咖啡叶因其具有促进健康的植物化学物质,已成为一种潜在的功能性茶成分。然而,红外干燥(IFD)对其特性和感官品质的影响仍未得到探索,这限制了它的工业应用。本研究系统地阐明了IFD对咖啡叶干燥动力学、化学成分、美拉德反应产物(MRPs)、风味形成和感官特性的影响。与热风干燥相比,IFD显著缩短了干燥时间50%以上,并减少了5.79%以上的蛋白质损失,同时增加了总酚含量(在1300W时增加27.86%)和抗氧化活性(增加50%以上)。然而,与冷冻干燥相比,IFD导致5-羟甲基糠醛和α-二羰基中间体(乙二醛和甲基乙二醛)的含量更高。使用顶空固相微萃取-气相色谱-质谱联用(HS-SPME-GC-MS)进行的挥发性分析揭示了不同的香气特征:冷冻干燥的叶子呈现出以己醛为主的青草香气,而IFD产生了更具果香花香的香气,(E)-2-己烯-1-醇、辛醛和热衍生的吡嗪/吡啶含量升高。关键风味标志物如2,3-戊二酮和6-甲基-5-庚烯-2-酮在IFD叶片中独特地升高。
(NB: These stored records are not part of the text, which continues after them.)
Lemma ComputeCPM_cases nodes edges :
  match ComputeCPM nodes edges with
  | inr net => NoDup (map ID nodes) /\ (forall n, n ∈ nodes -> flt (Duration n) zero = false)
      /\ (forall e, e ∈ edges -> From e ∈ map ID nodes /\ To e ∈ map ID nodes)
      /\ (forall x, ~ tc (depends edges) x x)
      /\ exists topo early late, plan nodes edges topo early late net
  | inl (DuplicateTask id) => id ∈ map ID nodes /\ ~ NoDup (map ID nodes)
  | inl (NegativeDuration id) => exists n, n ∈ nodes /\ ID n = id /\ flt (Duration n) zero = true
  | inl (UnknownTask id) => id ∉ map ID nodes /\ exists e, e ∈ edges /\ (id = From e \/ id = To e)
  | inl ErrCycle => exists x, tc (depends edges) x x
  | inl (UnknownType t) => known_type t = false /\ exists e, e ∈ edges /\ Type_ (with_type e) = t
  end.
Proof.
  unfold ComputeCPM. pose proof (check_nodes_spec nodes ∅ []) as Hn.
  destruct (check_nodes nodes ∅ []) as [err | [dur order]].
  { destruct Hn as [_ Hn]; [| constructor |].
    - intros id. rewrite lookup_empty, elem_of_nil. split; [by intros [? ?] | done].
    - by destruct err. }
  destruct Hn as (-> & -> & Hnd & Hdom & Hneg); [| constructor |].
  { intros id. rewrite lookup_empty, elem_of_nil. split; [by intros [? ?] | done]. }
  cbn [app] in *. pose proof (check_edges_spec edges (durations nodes ∅)) as He.
  destruct (check_edges edges _) as [err |].
  { destruct He as (e & id & Hin & -> & Hid & Hnone). split; [| by exists e].
    rewrite <- Hdom, Hnone. by intros [? ?]. }
  assert (forall e, e ∈ edges -> From e ∈ map ID nodes /\ To e ∈ map ID nodes) as Hends.
  { intros e Hin. rewrite <- !Hdom. auto. }
  assert (forall e, e ∈ map with_type edges -> From e ∈ map ID nodes /\ To e ∈ map ID nodes) as Hends'.
  { intros e (e' & -> & Hin)%list_elem_of_fmap. rewrite with_type_From, with_type_To. auto. }
  pose proof (ordering_spec (map ID nodes) (map with_type edges) Hnd Hends') as Ho. unfold ordering in Ho.
  assert (forall x, tc (depends (map with_type edges)) x x <-> tc (depends edges) x x) as Htc.
  { intros x. split; apply (tc_congruence (fun x => x)); intros ? ?; apply depends_with_type. }
  destruct (kahn _ _ _) as [topo |].
  2: { destruct Ho as (x & Hx). exists x. by apply Htc. }
  destruct Ho as (Hperm & Hpos & Hacyc & _).
  assert (NoDup topo) as Htd by by rewrite Hperm.
  assert (forall e, e ∈ edges -> (position topo (From e) < position topo (To e))%nat) as Hpos'.
  { intros e Hin. specialize (Hpos (with_type e)). rewrite with_type_From, with_type_To in Hpos. apply Hpos.
    apply list_elem_of_fmap. by exists e. }
  pose proof (forward_spec topo (adjacent To (map with_type edges) ∅) (durations nodes ∅) ∅ Htd) as Hf.
  destruct (forward _ _ _ _) as [err | early].
  { destruct Hf as (id & e & _ & Hin & -> & Hk).
    - intros l1 id l2 -> e Hin. rewrite edges_at_into in Hin. apply filter_edges in Hin as [Hin <-].
      intros Hc. apply (position_split l1) in Hc; [| done]. apply Hpos in Hin. lia.
    - rewrite edges_at_into in Hin. apply filter_edges in Hin as [(e' & -> & Hin)%list_elem_of_fmap _].
      split; [done | by exists e']. }
  destruct Hf as [_ Hf].
  { intros l1 id l2 -> e Hin. rewrite edges_at_into in Hin. apply filter_edges in Hin as [Hin <-].
    intros Hc. apply (position_split l1) in Hc; [| done]. apply Hpos in Hin. lia. }
  destruct (backward_spec (rev topo) (adjacent From (map with_type edges) ∅) (durations nodes ∅) (project_end topo early) ∅)
    as [_ Hb].
  { apply NoDup_ListNoDup, List.NoDup_rev. by apply NoDup_ListNoDup. }
  { intros l1 id l2 E e Hin. rewrite edges_at_out in Hin. apply filter_edges in Hin as [Hin <-].
    assert (topo = rev l2 ++ From e :: rev l1) as E'.
    { rewrite <- (rev_involutive topo), E, rev_app_distr. simpl. by rewrite <- app_assoc. }
    intros Hc. apply Hpos in Hin. rewrite E' in Hin, Htd.
    apply elem_of_cons in Hc as [Hc | Hc]; [rewrite Hc in Hin; lia |].
    assert (To e ∈ rev l2) as Hr by (apply list_elem_of_In; apply in_rev; rewrite rev_involutive; by apply list_elem_of_In).
    apply (position_app _ (From e) (rev l1)) in Hr; [lia | done]. }
  split_and!; [done | done | done | intros x Hx; apply (Hacyc x); by apply Htc |].
  eexists topo, early, _. split; cbn [net_Duration Schedules CriticalPath]; try done.
  - intros id Hid. apply Hb. apply list_elem_of_In, in_rev. rewrite rev_involutive. by apply list_elem_of_In.
  - intros id. rewrite schedules_lookup. by rewrite lookup_empty.
Qed.
Lemma migrate_preflight : preflight_le s s'.
Proof using Hinv Hsrc H.
  assert (forall V (f : PreflightMaps -> gomap V), f (mkPreflightMaps make_map make_map make_map make_map make_map) = make_map ->
    In (is_nil (f (st_Preflight s))) (preflight_nils s) -> agree (f (st_Preflight s)) (f (st_Preflight s'))) as Hp.
  { intros V f Hi Hin. exact (migrate_agree st_Preflight f 11 _ _ (k_preflight _ _ _ migrate_keeps) (g_preflight _ _ migrate_groups) Hi (v_preflight s Hv) Hin). }
  split.
  - intros x y q. unfold mget2. by rewrite (Hp _ PreflightPolicyHistory eq_refl ltac:(simpl; tauto)).
  - intros x q. by rewrite (Hp _ CapacityOverrides eq_refl ltac:(simpl; tauto)).
  - intros x q. by rewrite (Hp _ PreflightOperations eq_refl ltac:(simpl; tauto)).
Qed.

Lemma migrate_checkpoints : checkpoint_inv s' /\ checkpoint_le s s'.
Proof using Hinv Hsrc H.
  assert (forall V (f : CheckpointMaps -> gomap V), f (mkCheckpointMaps make_map make_map make_map make_map) = make_map ->
    In (is_nil (f (st_Checkpoint s))) (checkpoint_nils s) -> agree (f (st_Checkpoint s)) (f (st_Checkpoint s'))) as Hc.
  { intros V f Hi Hin. exact (migrate_agree st_Checkpoint f 12 _ _ (k_checkpoint _ _ _ migrate_keeps) (g_checkpoint _ _ migrate_groups) Hi (v_checkpoint s Hv) Hin). }
  destruct (checkpoint_agree s s'); [apply (Hc _ Checkpoints) | apply (Hc _ CheckpointPolicies) | apply (Hc _ CheckpointPolicyHistory) |];
    simpl; try tauto. split; [apply H0, Hinv | done].
Qed.

Lemma migrate_budgets : budget_inv s' /\ budget_le s s'.
Proof using Hinv Hsrc H.
  assert (forall V (f : BudgetMaps -> gomap V), f (mkBudgetMaps make_map make_map make_map make_map) = make_map ->
    In (is_nil (f (st_Budget s))) (budget_nils s) -> agree (f (st_Budget s)) (f (st_Budget s'))) as Hb.
  { intros V f Hi Hin. exact (migrate_agree st_Budget f 13 _ _ (k_budget _ _ _ migrate_keeps) (g_budget _ _ migrate_groups) Hi (v_budget s Hv) Hin). }
  destruct (budget_keep s s'); [apply (Hb _ BudgetAllocations) | apply (Hb _ BudgetPolicyHistory) |]; simpl; try tauto.
  split; [apply H0, Hinv | done].
Qed.

Lemma migrate_integration : integration_agree s s'.
Proof using Hinv Hsrc H.
  assert (forall V (f : IntegrationMaps -> gomap V), f (mkIntegrationMaps make_map make_map make_map) = make_map ->
    In (is_nil (f (st_Integration s))) (integration_nils s) -> agree (f (st_Integration s)) (f (st_Integration s'))) as Hi.
  { intros V f Hi Hin. exact (migrate_agree st_Integration f 18 _ _ (k_integration _ _ _ migrate_keeps) (g_integration _ _ migrate_groups) Hi (v_integration s Hv) Hin). }
  split; [apply (Hi _ NativeIntegrationPolicies) | apply (Hi _ NativeIntegrationHistory) | apply (Hi _ NativeIntegrationOperations)];
    simpl; tauto.
Qed.

Lemma migrate_external : external_agree s s'.
Proof using Hinv Hsrc H.
  assert (forall V (f : ExternalMaps -> gomap V), f (mkExternalMaps make_map make_map make_map) = make_map ->
    In (is_nil (f (st_External s))) (external_nils s) -> agree (f (st_External s)) (f (st_External s'))) as He.
  { intros V f Hi Hin. exact (migrate_agree st_External f 19 _ _ (k_external _ _ _ migrate_keeps) (g_external _ _ migrate_groups) Hi (v_external s Hv) Hin). }
  split; [apply (He _ NativeExternalPolicies) | apply (He _ NativeExternalHistory) | apply (He _ NativeExternalOperations)];
    simpl; tauto.
Qed.

Lemma migrate_change : change s s'.
Proof using Hinv Hsrc H.
  pose proof (run_migration_valid _ _ _ _ _ migrate_version H Hv) as Hv'.
  destruct (run_migration_ok _ _ _ _ _ migrate_version H) as (_ & Ht & Hk).
  destruct migrate_recoveries.
  destruct (k_tasks _ _ _ Hk ltac:(lia)), (k_leases _ _ _ Hk ltac:(lia)) as (? & ? & ?),
    (k_evidence _ _ _ Hk ltac:(lia)) as (? & ? & ?), (k_reviews _ _ _ Hk ltac:(lia)),
    (k_publication _ _ _ Hk ltac:(lia)) as (? & ? & ?).
  pose proof (k_owner _ _ _ Hk). pose proof (k_binding _ _ _ Hk). pose proof (k_sessions _ _ _ Hk).
  split; try (by left); try (by right); try done.
  - rewrite Ht, migrate_version. unfold target. lia.
  - left. split_and!; [done.. | by apply (migrate_swarm Dispatches); simpl; auto | done].
  - right. apply migrate_lifecycle.
  - left. apply migrate_acceptance.
  - left. by apply (migrate_swarm Dispatches); simpl; auto.
  - left. split_and!; [by apply (migrate_swarm Dispatches); simpl; auto | apply migrate_intents..].
  - right. apply migrate_preflight.
  - right. apply migrate_checkpoints.
  - right. apply migrate_budgets.
  - left. apply migrate_integration.
  - left. apply migrate_external.
Qed.
End migrations.

End changes.
(** ** Handoffs *)

Lemma handed_dispatch_le worker req d a l s' : handed s worker req d a l s' -> dispatch_le s s'.
Proof using Hinv.
  intros [Hd Hret _ _ _ [_ _ Hds _ _ _ _]] k x Hx. destruct (rv_key _ (ai_reservations s Hinv) _ _ Hd) as [Hid _].
  rewrite Hds. case_decide as E; [| exists x; eauto]. rewrite <- E, Hid, Hd in Hx. injection Hx as <-.
  eexists. split; [done |]. right. apply reservationRetained_true in Hret as [Hc _]. split_and!; [done | done |]. unfold converted. by destruct d; simpl in *; subst.
Qed.

Lemma handed_shape worker req d a l s' : handed s worker req d a l s' -> shape s' = shape s.
Proof using Hinv.
  intros [_ _ _ _ _ [_ _ _ _ (N1 & N2 & N3) [dg Hop] E]]. apply is_nil_mset_eq in Hop as N4.
  assert (exists f lm dm om rm, s' = s <| Fence := f |> <| Leases := lm |>
     <| st_Swarm := (st_Swarm s) <| Dispatches := dm |> <| SwarmOperations := om |> |>
     <| st_Routing := (st_Routing s) <| ModelRoutingSelections := rm |> |>) as (f & lm & dm & om & rm & ->) by eauto 10.
  unfold dispatches, swarm_operations, selections in *. unfold shape, swarm_nils, routing_nils. simpl in *. by rewrite N1, N2, N3, N4.
Qed.

Lemma handed_change worker req d a l s' : mget (intents s) (HD_DispatchID req) = None ->
  handed s worker req d a l s' -> change s s'.
Proof using Hinv.
  intros Hn Hh. pose proof (handed_tables _ _ _ _ _ _ _ (ai_leases s Hinv) (ai_reservations s Hinv) Hh) as (_ & _ & _ & _ & _ & _ & _ & Hl & Hr & Hle).
  pose proof (handed_dispatch_le _ _ _ _ _ _ Hh) as Hdle. pose proof (handed_shape _ _ _ _ _ _ Hh) as Hsh.
  destruct (rv_key _ (ai_reservations s Hinv) _ _ (hd_dispatch _ _ _ _ _ _ _ Hh)) as [Hid _].
  assert (intent_inv s') as Hint.
  { destruct Hh as [_ _ _ _ _ [_ _ Hds _ _ _ E]]. apply (intent_inv_keep s); [apply Hinv | intros k; by rewrite E |].
    intros k i x Hi Hx. exists x. rewrite Hds, decide_False by congruence. done. }
  destruct Hh as [_ _ _ _ _ [_ _ _ _ _ _ E]]. pose proof Hv.
  assert (exists f lm sw rt, s' = s <| Fence := f |> <| Leases := lm |> <| st_Swarm := sw |> <| st_Routing := rt |>)
    as (f & lm & sw & rt & ->) by eauto 10.
  frame s; [by apply still_valid | by right; split_and! | by right |]. right. split; [done |]. split; simpl; eauto using rtc_refl.
Qed.

Lemma HandoffDispatch_change e ad au token worker req l s' :
  HandoffDispatch e ad au s token worker req = Ok (l, s') -> change s s'.
Proof using Hinv.
  unfold HandoffDispatch. intros E. apply bind_ok in E as ([] & Hi & E). apply deny_if_ok, mhas_false in Hi.
  apply run_ok in E as [k E]. apply handoffDispatch_ok in E as [(old & _ & _ & ->) | (_ & d & a & Hh)]; [by apply change_refl, Hv |].
  by eapply handed_change.
Qed.

(** ** Dispatch intents *)

(** Only the intents change. *)
Lemma intents_change s1 dispatch key digest i s' :
  shape s1 = shape s -> Operations s1 = Operations s -> Version s1 = Version s ->
  stores_intent s1 dispatch key digest i s' -> valid s'.
Proof using Hinv.
  intros Hsh Ho Hver [H1%is_nil_mset_eq H2%is_nil_mset_eq E].
  assert (exists im om, s' = s1 <| st_Intents := mkIntentMaps im om |>) as (im & om & ->) by eauto. simpl in *.
  apply still_valid; [| done..]. rewrite <- Hsh. unfold shape, intent_nils. simpl. unfold intents, intent_operations in *. simpl in *. by rewrite H1, H2.
Qed.

Lemma stored_change dispatch key digest i s' :
  stores_intent s dispatch key digest i s' -> intent_inv s' /\ intent_le s s' -> change s s'.
Proof using Hinv.
  intros Hs Hi. pose proof (intents_change s _ _ _ _ _ eq_refl eq_refl eq_refl Hs) as Hval. destruct Hs as [_ _ E].
  assert (exists im om, s' = s <| st_Intents := mkIntentMaps im om |>) as (im & om & ->) by eauto. pose proof Hv. frame s. by right.
Qed.
(** C9: A withdrawn worker stays locked out: whatever is committed after a task
    was closed, cancelled or recovered for a session, no session at or below it
    passes the lease authorisation for an attempt on that task - which acquire,
    renew, release, publish, evidence and verification requests all start with -
    and none of its leases is current. *)
Theorem withdrawn_locked_out au s s' session child task :
  reachable au s -> rtc (step au) s s' ->
  workerTaskWithdrawn s session task = true -> rtc (up s') child session ->
  (forall token attempt action t r a,
     leaseAuth s' token child attempt action t = Ok (r, a) -> at_task a <> task)
  /\ (forall l t, Lease_SessionID l = child -> Lease_TaskID l = task -> currentLease s' l t = false).
Proof.
  intros H%reachable_authority_inv Hs Hw%workerTaskWithdrawn_true Hup.
  destruct (steps_inv_le _ _ _ H Hs) as [_ Hle].
  pose proof (withdrawal_descendant _ _ _ _ Hup
    (withdrawal_mono _ _ _ _ (al_withdrawal _ _ Hle) Hw)) as Hd%workerTaskWithdrawn_true.
  split.
  - intros token attempt action t r a Ha E. subst task.
    apply leaseAuth_ok in Ha as (_ & _ & Hn & _). congruence.
  - intros l t <- <-. apply not_true_iff_false. rewrite currentLease_true. intros (_ & _ & Hn). 
    apply workerTaskWithdrawn_true in Hd. tauto.
Qed.

(** C10: Revocation is permanent and inherited: once a session is revoked, no
    sequence of operations makes it, or any session delegated at or below it,
    authenticate again. *)
Theorem revoked_locked_out au s s' id r child q token t :
  reachable au s -> rtc (step au) s s' ->
  mget (Sessions s) id = Some r -> r_Revoked r = true ->
  mget (Sessions s') child = Some q -> (exists r', ancestor s' q r' /\ r_ID r' = id) ->
  is_ok (authenticate s' token child t) = false.
Proof.
  intros H%reachable_authority_inv Hs Hr Hrev Hq (r' & Hanc & Hid).
  destruct (steps_inv_le _ _ _ H Hs) as [Hinv' Hle].
  destruct (al_sessions _ _ Hle _ _ Hr) as (r2 & Hr2 & _ & _ & _ & _ & _ & Hrev2).
  pose proof (ancestor_stored _ _ _ _ (ai_sessions _ Hinv') Hq Hanc) as Hst.
  rewrite Hid, Hr2 in Hst. injection Hst as <-.
  by erewrite revoked_ancestor_denied by eauto.
Qed.

(** C17: A task is accepted once: whatever is committed after a task got its
    terminal, the terminal is still there, at most turned from closing to closed;
    a later acceptance of the task commits nothing, whatever key, decision and
    preparation it comes with, and neither does a later policy evaluation. *)
Theorem accepted_once au s s' task rec :
  reachable au s -> rtc (step au) s s' -> mget (terminals s) task = Some rec ->
  (exists rec', mget (terminals s') task = Some rec' /\ record_le rec rec')
  /\ (forall e owner r id prepare x s2, NAI_TaskID r = task ->
        beginNativeAcceptance au e owner r id prepare s' = Ok (x, s2) -> s2 = s')
  /\ (forall e owner r prepare d s2, NAI_TaskID (NPE_Input r) = task ->
        EvaluateNativePolicy au e owner r prepare s' = Ok (d, s2) -> s2 = s').
Proof.
  intros H%reachable_authority_inv Hs Ht. destruct (steps_inv_le _ _ _ H Hs) as [Hinv' Hle].
  destruct (acl_terminals _ _ (al_acceptance _ _ Hle) _ _ Ht) as (rec' & Ht' & Hr).
  split_and!; [by exists rec' | |].
  - intros e owner r id prepare x s2 <- Hb. by eapply begin_again, Hb; [apply Hinv' |].
  - intros e owner r prepare d s2 <- Hb. by eapply evaluate_again, Hb.
Qed.

(** A policy decision is spent once: whatever is committed after a decision
    was consumed, the decision, its consumption and the acceptance it was consumed
    for are unchanged, no other decision is consumed for that acceptance, and an
    acceptance that names it commits nothing. *)
Theorem decision_spent_once au s s' id c :
  reachable au s -> rtc (step au) s s' -> mget (consumptions s) id = Some c ->
  mget (consumptions s') id = Some c
  /\ (exists d rec, mget (decisions s) id = Some d /\ mget (decisions s') id = Some d
        /\ NPC_OperationKey c = NAI_OperationKey (NPD_Input d)
        /\ mget (acceptances s') (NPC_OperationKey c) = Some rec
        /\ NAR_CanonicalOutcomeDigest rec = NPC_CanonicalOutcomeDigest c)
  /\ (forall id2 c2, mget (consumptions s') id2 = Some c2 ->
        NPC_OperationKey c2 = NPC_OperationKey c -> id2 = id)
  /\ (forall e owner r prepare x s2,
        beginNativeAcceptance au e owner r id prepare s' = Ok (x, s2) -> s2 = s').
Proof.
  intros H%reachable_authority_inv Hs Hc. destruct (steps_inv_le _ _ _ H Hs) as [Hinv' Hle].
  pose proof (al_acceptance _ _ Hle) as Hal. pose proof (acl_consumptions _ _ Hal _ _ Hc) as Hc'.
  split_and!; [done | | |].
  - destruct (ac_consumed _ (ai_acceptance _ H) _ _ Hc) as (_ & d & rec & Hd & Hk & Hr & _ & Ho).
    destruct (acl_records _ _ Hal _ _ Hr) as (rec' & Hr' & (_ & _ & Eo & _)%record_le_facts).
    exists d, rec'. split_and!; [done | by apply (acl_decisions _ _ Hal) | done | done | congruence].
  - intros id2 c2 H2 E. by eapply (ac_once _ (ai_acceptance _ Hinv')).
  - intros e owner r prepare x s2 Hb. eapply begin_consumed, Hb; [apply Hinv' | | done].
    destruct (decide (15 <= Version s')) as [| Hlt]; [done |].
    assert (consumptions s' = None) as E; [| by rewrite E in Hc'].
    apply (nil_below s' (consumptions s') 15 (native_policy_nils s')); [lia | | simpl; tauto].
    apply (v_native_policy _ (ai_valid _ Hinv')).
Qed.

(** C4: the host action of a dispatch is authorised once: whatever is committed after a
    request was authorised, no later request for the dispatch is, whoever makes it and
    under whatever key; its intent has only moved forward, by at most three steps, and
    the dispatch is handed off only once the intent is acknowledged *)
Theorem host_action_once au s e ad token controller req r s1 s2 :
  reachable au s -> fresh e s -> RequestDispatch e ad au token controller req s = Ok (r, s1) ->
  DIRs_HostActionAuthorized r = true -> rtc (step au) s1 s2 ->
  (exists j, mget (intents s2) (RDI_DispatchID req) = Some j /\ rtc intent_step (DIRs_Intent r) j
     /\ (forall n later, nsteps intent_step n (DIRs_Intent r) later -> (n <= 3)%nat)
     /\ (forall d, mget (dispatches s2) (RDI_DispatchID req) = Some d -> DR_Converted d = true -> DI_State j = "acknowledged"%string))
  /\ (forall e' ad' token' controller' req' r' s3, RDI_DispatchID req' = RDI_DispatchID req ->
        RequestDispatch e' ad' au token' controller' req' s2 = Ok (r', s3) -> DIRs_HostActionAuthorized r' = false /\ s3 = s2).
Proof.
  intros Hreach Hf E Ha Hs. pose proof (reachable_authority_inv _ _ Hreach) as Hinv.
  assert (step au s s1) as Hstep by (apply (step_run _ _ _ e (CRequestDispatch ad token controller req) Hf); simpl; by rewrite E).
  pose proof (step_inv _ _ _ Hinv Hstep) as Hinv1. destruct (steps_inv_le _ _ _ Hinv1 Hs) as [Hinv2 Hle].
  apply run_ok in E as [k E]. do 2 skip_in E.
  apply requestDispatchIntentState_ok in E as (_ & [(old & _ & -> & _) | (d & i & Hq & ->)]); [done | | intros; by eapply rv_key, H; apply Hinv].
  simpl. destruct Hq as [[Hd _] _ _ _ (id & t & Hi) [dg Hst]]. pose proof (rv_key _ (ai_reservations _ Hinv) _ _ Hd) as [Hid _].
  pose proof (stores_intents _ _ _ _ _ _ (DR_ID d) Hst) as Hm. rewrite decide_True, Hid in Hm by done.
  destruct (il_intents _ _ (al_intents _ _ Hle) _ _ Hm) as (j & Hj & Hrtc). split.
  - exists j. split_and!; [done | done | |].
    + intros n later Hn. pose proof (steps_bounded _ _ _ Hn). pose proof (stage_bounds (DI_State i)). pose proof (stage_bounds (DI_State later)). lia.
    + intros z Hz Hc. destruct (iv_dispatch _ (ai_intents _ Hinv2) _ _ Hj) as (y & Hy & _ & Hcy). apply Hcy. congruence.
  - intros e' ad' token' controller' req' r' s3 Hreq E. apply run_ok in E as [k' E]. do 2 skip_in E.
    apply requestDispatchIntentState_ok in E as (_ & [(old & _ & -> & ->) | (d' & i' & Hq & ->)]); [done | | intros; by eapply rv_key, H; apply Hinv2].
    destruct Hq as [[Hd' _] _ _ [Hn _] _ _]. pose proof (rv_key _ (ai_reservations _ Hinv2) _ _ Hd') as [Hid' _].
    rewrite Hreq in Hid'. congruence.
Qed.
感官评价证实,经IFD处理的茶叶得分为71.18±3.04,具有类似红茶的风味,带有焦糖和发酵的底色。这些发现表明,IFD是一种省时节能的方法,可生产具有双重优势的咖啡叶茶:(1)增强生物活性化合物的保留,(2)通过控制MRPs有针对性地产生消费者期望的感官属性。这些发现为扩大IFD加工规模奠定了科学基础,为茶叶行业提供了一种将咖啡叶转化为增值功能产品的可持续方法。实际应用:红外干燥为咖啡叶茶生产商提供了一种更快、节能的方法来制作美味的功能性茶。它增强了抗氧化活性,同时产生了类似于红茶的诱人焦糖和水果香气,为消费者提供了一种营养丰富的饮料选择。这项技术能够将咖啡叶可持续地升级为优质茶产品,为商业市场提供质量一致的产品。